(Collected data entries)
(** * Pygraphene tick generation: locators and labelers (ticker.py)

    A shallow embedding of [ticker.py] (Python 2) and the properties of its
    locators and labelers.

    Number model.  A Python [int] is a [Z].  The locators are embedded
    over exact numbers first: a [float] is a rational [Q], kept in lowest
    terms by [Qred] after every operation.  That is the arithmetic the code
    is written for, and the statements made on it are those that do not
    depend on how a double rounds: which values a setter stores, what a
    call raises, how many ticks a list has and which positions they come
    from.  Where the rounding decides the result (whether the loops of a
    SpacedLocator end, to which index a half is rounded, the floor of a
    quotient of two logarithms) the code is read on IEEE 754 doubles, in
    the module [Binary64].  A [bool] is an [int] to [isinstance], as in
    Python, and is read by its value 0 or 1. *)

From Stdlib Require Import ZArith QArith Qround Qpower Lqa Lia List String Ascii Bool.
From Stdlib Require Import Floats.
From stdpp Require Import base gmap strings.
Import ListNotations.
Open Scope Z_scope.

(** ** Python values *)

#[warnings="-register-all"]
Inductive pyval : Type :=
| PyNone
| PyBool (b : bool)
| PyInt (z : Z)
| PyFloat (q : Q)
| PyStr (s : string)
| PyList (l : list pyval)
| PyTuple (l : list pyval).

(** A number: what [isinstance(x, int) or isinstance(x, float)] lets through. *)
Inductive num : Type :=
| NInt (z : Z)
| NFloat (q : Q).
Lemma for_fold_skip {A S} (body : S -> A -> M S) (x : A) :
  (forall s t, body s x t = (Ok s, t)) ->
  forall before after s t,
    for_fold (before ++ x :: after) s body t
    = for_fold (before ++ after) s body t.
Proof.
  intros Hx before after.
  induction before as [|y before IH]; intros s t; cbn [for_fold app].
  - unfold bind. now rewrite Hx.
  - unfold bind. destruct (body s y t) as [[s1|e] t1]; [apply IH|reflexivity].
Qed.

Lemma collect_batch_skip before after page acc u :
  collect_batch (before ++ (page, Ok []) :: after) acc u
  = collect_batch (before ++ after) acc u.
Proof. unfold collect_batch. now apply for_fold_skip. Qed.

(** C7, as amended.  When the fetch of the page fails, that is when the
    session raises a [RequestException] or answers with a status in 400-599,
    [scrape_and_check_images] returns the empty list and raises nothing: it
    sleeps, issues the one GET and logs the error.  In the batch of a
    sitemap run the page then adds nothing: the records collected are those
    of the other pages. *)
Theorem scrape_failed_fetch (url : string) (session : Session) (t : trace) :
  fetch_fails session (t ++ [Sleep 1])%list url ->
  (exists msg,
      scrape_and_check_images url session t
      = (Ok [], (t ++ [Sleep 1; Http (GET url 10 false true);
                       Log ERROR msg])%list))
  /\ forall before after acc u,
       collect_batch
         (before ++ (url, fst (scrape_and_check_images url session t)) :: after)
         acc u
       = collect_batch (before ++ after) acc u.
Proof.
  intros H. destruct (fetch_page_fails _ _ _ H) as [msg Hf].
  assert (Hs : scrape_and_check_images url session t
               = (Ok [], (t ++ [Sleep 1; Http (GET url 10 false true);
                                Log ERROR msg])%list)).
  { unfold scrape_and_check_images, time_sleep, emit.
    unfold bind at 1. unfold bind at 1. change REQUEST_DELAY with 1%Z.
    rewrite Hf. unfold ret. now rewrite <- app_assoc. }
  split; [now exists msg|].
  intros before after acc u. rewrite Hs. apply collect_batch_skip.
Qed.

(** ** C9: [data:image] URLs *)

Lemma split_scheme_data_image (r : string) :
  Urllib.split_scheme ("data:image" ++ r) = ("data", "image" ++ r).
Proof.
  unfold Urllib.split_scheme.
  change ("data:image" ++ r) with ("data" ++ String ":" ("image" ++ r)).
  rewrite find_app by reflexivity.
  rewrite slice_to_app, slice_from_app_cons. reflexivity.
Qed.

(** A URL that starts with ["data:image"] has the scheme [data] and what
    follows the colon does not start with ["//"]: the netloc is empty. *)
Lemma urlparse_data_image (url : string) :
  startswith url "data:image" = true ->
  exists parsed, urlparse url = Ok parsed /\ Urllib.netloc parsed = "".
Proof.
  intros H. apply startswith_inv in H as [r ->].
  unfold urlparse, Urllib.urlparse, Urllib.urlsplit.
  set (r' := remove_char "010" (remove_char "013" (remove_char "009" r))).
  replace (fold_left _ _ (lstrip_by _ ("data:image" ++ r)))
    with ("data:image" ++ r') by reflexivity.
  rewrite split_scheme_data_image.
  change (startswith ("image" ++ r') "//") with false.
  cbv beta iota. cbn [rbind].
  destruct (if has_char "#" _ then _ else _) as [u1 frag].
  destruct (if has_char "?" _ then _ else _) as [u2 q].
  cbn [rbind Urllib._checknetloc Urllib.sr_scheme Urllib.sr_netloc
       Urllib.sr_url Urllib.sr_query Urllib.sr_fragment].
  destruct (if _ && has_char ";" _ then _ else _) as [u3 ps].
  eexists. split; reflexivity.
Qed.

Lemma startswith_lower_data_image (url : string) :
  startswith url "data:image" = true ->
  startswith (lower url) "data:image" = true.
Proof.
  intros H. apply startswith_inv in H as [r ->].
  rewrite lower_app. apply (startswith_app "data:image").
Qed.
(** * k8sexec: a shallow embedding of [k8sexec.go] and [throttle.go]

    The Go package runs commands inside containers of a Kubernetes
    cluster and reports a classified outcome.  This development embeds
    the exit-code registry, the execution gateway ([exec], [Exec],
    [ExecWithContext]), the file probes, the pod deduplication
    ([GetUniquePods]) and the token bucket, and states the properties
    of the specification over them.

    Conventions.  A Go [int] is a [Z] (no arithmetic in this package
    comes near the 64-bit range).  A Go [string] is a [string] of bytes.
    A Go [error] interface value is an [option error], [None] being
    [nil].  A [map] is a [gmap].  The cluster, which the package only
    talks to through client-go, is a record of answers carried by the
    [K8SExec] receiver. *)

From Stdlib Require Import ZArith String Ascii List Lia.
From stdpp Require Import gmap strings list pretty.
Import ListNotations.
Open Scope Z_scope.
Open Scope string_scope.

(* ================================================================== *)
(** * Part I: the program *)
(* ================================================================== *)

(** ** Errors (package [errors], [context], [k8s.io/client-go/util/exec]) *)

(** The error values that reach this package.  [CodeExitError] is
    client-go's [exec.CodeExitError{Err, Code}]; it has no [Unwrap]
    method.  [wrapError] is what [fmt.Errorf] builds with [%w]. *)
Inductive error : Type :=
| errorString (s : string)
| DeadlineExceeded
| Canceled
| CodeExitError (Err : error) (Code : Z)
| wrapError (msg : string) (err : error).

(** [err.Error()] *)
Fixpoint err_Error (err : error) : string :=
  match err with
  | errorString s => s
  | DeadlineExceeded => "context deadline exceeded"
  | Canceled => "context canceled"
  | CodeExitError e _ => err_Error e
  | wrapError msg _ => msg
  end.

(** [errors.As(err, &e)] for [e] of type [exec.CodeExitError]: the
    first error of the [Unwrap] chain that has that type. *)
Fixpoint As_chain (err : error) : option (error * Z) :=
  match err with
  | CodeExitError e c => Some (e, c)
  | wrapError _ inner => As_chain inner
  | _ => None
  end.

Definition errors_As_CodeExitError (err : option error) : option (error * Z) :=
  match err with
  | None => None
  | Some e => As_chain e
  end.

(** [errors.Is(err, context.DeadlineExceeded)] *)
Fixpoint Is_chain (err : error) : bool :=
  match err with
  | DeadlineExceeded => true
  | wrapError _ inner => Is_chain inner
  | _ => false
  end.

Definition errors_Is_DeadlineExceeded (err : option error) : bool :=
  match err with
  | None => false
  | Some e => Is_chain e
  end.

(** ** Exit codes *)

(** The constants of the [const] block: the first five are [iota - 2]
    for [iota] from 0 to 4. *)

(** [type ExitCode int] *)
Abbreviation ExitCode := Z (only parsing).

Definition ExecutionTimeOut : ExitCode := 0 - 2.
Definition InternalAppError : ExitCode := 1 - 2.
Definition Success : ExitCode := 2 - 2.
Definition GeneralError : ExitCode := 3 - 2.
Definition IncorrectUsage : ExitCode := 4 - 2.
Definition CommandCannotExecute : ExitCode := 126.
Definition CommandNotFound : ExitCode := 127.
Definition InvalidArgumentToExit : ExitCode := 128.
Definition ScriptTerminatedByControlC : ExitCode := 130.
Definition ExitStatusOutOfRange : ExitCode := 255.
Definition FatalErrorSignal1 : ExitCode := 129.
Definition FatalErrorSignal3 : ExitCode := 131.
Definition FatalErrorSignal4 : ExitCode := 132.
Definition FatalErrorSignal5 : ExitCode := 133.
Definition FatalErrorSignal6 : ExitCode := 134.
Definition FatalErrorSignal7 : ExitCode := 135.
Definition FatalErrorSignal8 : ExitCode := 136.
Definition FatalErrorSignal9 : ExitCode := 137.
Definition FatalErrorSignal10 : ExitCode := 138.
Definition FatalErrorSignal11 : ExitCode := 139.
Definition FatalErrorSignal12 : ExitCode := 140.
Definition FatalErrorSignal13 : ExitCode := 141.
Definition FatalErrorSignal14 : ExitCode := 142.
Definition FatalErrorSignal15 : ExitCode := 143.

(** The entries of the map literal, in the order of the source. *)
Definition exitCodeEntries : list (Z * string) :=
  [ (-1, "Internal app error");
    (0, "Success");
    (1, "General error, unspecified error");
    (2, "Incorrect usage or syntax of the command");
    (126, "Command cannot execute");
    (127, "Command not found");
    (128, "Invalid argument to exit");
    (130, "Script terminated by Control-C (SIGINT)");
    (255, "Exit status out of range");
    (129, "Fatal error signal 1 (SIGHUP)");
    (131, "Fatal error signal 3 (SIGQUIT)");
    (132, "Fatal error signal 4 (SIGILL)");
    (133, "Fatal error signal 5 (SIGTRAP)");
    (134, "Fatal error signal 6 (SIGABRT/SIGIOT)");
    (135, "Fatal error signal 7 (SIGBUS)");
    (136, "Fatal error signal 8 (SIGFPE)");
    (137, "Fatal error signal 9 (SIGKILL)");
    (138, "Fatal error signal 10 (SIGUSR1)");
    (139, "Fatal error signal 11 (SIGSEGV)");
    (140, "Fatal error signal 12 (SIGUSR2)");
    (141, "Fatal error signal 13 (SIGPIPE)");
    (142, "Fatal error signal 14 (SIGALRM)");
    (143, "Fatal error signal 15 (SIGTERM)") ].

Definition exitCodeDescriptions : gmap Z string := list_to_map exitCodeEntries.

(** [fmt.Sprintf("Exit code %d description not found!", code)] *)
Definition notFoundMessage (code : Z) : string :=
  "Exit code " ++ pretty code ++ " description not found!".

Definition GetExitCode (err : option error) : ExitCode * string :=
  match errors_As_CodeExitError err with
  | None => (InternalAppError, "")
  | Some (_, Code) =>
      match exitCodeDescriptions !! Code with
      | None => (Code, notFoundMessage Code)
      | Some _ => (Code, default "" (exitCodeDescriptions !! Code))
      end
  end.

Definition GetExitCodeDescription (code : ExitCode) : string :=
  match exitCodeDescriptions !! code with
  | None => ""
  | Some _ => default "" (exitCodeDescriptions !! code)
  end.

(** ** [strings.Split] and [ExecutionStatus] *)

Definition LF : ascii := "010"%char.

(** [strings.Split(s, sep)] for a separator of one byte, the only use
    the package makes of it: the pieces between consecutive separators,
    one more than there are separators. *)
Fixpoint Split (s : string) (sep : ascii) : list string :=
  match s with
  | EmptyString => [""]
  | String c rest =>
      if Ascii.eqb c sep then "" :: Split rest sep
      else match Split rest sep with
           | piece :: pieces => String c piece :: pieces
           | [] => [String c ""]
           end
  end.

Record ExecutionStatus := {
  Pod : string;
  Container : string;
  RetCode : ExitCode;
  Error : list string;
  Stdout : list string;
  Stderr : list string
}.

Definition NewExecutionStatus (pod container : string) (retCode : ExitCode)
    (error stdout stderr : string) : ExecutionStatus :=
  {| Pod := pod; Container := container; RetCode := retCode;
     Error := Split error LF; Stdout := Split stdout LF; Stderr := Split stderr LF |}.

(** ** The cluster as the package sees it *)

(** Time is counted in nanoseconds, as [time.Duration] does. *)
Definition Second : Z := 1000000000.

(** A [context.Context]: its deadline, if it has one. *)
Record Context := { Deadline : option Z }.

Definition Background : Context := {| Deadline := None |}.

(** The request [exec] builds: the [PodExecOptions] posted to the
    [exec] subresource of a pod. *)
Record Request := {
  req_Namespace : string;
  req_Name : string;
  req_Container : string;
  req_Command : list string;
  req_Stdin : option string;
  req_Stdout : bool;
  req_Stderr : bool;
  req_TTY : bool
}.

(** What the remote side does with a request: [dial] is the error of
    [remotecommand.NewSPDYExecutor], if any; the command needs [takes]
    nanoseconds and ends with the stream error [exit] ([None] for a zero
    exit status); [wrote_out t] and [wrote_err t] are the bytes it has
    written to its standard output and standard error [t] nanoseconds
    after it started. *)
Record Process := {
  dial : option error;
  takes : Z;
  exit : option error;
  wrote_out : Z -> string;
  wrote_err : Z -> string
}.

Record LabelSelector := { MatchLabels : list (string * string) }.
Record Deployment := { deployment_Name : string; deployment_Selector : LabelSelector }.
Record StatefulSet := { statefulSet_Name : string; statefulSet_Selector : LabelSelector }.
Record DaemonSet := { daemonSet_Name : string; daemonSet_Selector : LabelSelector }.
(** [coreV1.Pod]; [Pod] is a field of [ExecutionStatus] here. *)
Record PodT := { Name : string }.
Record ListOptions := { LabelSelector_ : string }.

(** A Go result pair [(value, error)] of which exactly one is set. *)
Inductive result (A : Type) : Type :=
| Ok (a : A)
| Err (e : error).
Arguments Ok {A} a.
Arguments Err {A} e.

...

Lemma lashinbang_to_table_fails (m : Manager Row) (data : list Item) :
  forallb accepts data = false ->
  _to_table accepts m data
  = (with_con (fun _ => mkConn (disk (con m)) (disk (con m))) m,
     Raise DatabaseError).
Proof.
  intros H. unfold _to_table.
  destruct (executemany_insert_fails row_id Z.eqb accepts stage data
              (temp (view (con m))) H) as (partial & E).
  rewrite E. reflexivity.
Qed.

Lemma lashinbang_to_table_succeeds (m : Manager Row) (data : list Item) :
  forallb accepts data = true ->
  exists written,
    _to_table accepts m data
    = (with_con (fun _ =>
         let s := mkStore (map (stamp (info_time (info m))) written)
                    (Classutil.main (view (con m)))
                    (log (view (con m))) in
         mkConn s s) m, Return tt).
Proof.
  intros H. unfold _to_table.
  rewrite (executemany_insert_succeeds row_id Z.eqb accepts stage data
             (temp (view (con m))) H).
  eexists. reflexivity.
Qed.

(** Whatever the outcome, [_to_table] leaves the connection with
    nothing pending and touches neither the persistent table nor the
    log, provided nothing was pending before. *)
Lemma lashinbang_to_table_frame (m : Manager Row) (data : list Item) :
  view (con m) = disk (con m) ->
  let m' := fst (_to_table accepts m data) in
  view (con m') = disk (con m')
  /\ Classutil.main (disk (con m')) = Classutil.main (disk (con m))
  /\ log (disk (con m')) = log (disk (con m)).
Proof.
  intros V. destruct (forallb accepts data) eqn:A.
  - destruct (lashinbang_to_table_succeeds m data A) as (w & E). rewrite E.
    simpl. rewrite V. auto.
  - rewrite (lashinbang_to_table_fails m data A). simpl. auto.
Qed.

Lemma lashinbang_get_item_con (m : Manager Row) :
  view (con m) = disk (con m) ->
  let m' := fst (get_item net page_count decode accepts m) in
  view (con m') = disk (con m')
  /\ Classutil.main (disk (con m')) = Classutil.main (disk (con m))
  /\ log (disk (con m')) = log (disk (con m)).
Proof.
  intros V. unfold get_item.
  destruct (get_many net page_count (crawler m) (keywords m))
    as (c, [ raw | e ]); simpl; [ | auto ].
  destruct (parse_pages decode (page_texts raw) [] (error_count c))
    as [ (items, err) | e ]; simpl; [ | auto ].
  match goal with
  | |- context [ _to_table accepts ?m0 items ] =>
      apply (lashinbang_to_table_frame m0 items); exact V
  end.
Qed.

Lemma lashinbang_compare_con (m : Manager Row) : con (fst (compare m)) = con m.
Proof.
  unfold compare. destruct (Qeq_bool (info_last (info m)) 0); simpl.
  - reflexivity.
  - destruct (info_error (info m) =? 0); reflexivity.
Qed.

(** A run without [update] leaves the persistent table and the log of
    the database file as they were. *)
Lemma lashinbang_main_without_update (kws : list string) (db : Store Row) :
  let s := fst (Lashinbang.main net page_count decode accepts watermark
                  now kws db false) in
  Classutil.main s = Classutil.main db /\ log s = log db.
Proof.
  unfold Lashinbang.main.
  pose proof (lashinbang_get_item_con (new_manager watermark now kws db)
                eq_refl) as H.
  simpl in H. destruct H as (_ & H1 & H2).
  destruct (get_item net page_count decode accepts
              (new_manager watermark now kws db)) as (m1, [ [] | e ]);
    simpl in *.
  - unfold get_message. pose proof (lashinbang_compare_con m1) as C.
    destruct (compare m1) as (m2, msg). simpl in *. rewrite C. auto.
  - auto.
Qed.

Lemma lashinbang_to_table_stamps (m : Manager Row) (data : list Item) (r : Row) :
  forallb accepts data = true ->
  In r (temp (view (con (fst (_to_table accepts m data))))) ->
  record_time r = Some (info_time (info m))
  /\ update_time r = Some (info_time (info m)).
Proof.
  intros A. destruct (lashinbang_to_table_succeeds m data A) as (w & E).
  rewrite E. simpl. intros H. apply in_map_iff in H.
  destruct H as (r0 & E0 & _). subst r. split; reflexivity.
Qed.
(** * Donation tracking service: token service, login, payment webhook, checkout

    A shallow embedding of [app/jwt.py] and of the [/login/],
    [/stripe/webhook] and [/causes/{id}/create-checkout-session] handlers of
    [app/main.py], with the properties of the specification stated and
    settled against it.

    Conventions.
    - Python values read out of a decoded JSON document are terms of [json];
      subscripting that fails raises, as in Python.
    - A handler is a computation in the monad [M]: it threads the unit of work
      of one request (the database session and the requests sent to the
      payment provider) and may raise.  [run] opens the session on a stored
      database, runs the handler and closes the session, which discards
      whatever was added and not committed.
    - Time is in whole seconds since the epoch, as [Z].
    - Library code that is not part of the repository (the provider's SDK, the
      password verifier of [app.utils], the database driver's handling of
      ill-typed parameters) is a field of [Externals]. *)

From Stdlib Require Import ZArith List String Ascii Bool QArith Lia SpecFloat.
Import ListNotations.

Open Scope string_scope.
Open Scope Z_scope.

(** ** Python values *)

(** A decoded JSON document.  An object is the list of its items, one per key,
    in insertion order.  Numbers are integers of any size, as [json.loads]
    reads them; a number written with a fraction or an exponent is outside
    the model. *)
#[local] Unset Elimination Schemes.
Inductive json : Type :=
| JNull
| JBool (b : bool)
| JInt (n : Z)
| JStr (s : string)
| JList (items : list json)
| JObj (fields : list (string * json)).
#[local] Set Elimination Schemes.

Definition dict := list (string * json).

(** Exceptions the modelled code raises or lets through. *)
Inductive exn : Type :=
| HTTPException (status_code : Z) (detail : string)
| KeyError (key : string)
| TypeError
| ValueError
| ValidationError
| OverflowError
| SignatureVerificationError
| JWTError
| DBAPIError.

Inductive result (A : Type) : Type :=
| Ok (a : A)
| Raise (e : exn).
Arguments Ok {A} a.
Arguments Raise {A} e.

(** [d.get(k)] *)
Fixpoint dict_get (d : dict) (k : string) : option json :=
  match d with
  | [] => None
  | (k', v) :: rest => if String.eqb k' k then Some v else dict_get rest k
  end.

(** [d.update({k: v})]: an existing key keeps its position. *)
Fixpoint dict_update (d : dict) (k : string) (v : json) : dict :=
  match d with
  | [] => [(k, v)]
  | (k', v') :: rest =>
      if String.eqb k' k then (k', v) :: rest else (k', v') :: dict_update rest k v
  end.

What is being asked –
Could you set down, exactly as written, the lines above between the one holding "(** * Pygraphene" and the one holding "depend on how", inclusive, and nothing more?

Solution to the problem –
(** * Pygraphene tick generation: locators and labelers (ticker.py)

    A shallow embedding of [ticker.py] (Python 2) and the properties of its
    locators and labelers.

    Number model.  A Python [int] is a [Z].  The locators are embedded
    over exact numbers first: a [float] is a rational [Q], kept in lowest
    terms by [Qred] after every operation.  That is the arithmetic the code
    is written for, and the statements made on it are those that do not
    depend on how a double rounds: which values a setter stores, what a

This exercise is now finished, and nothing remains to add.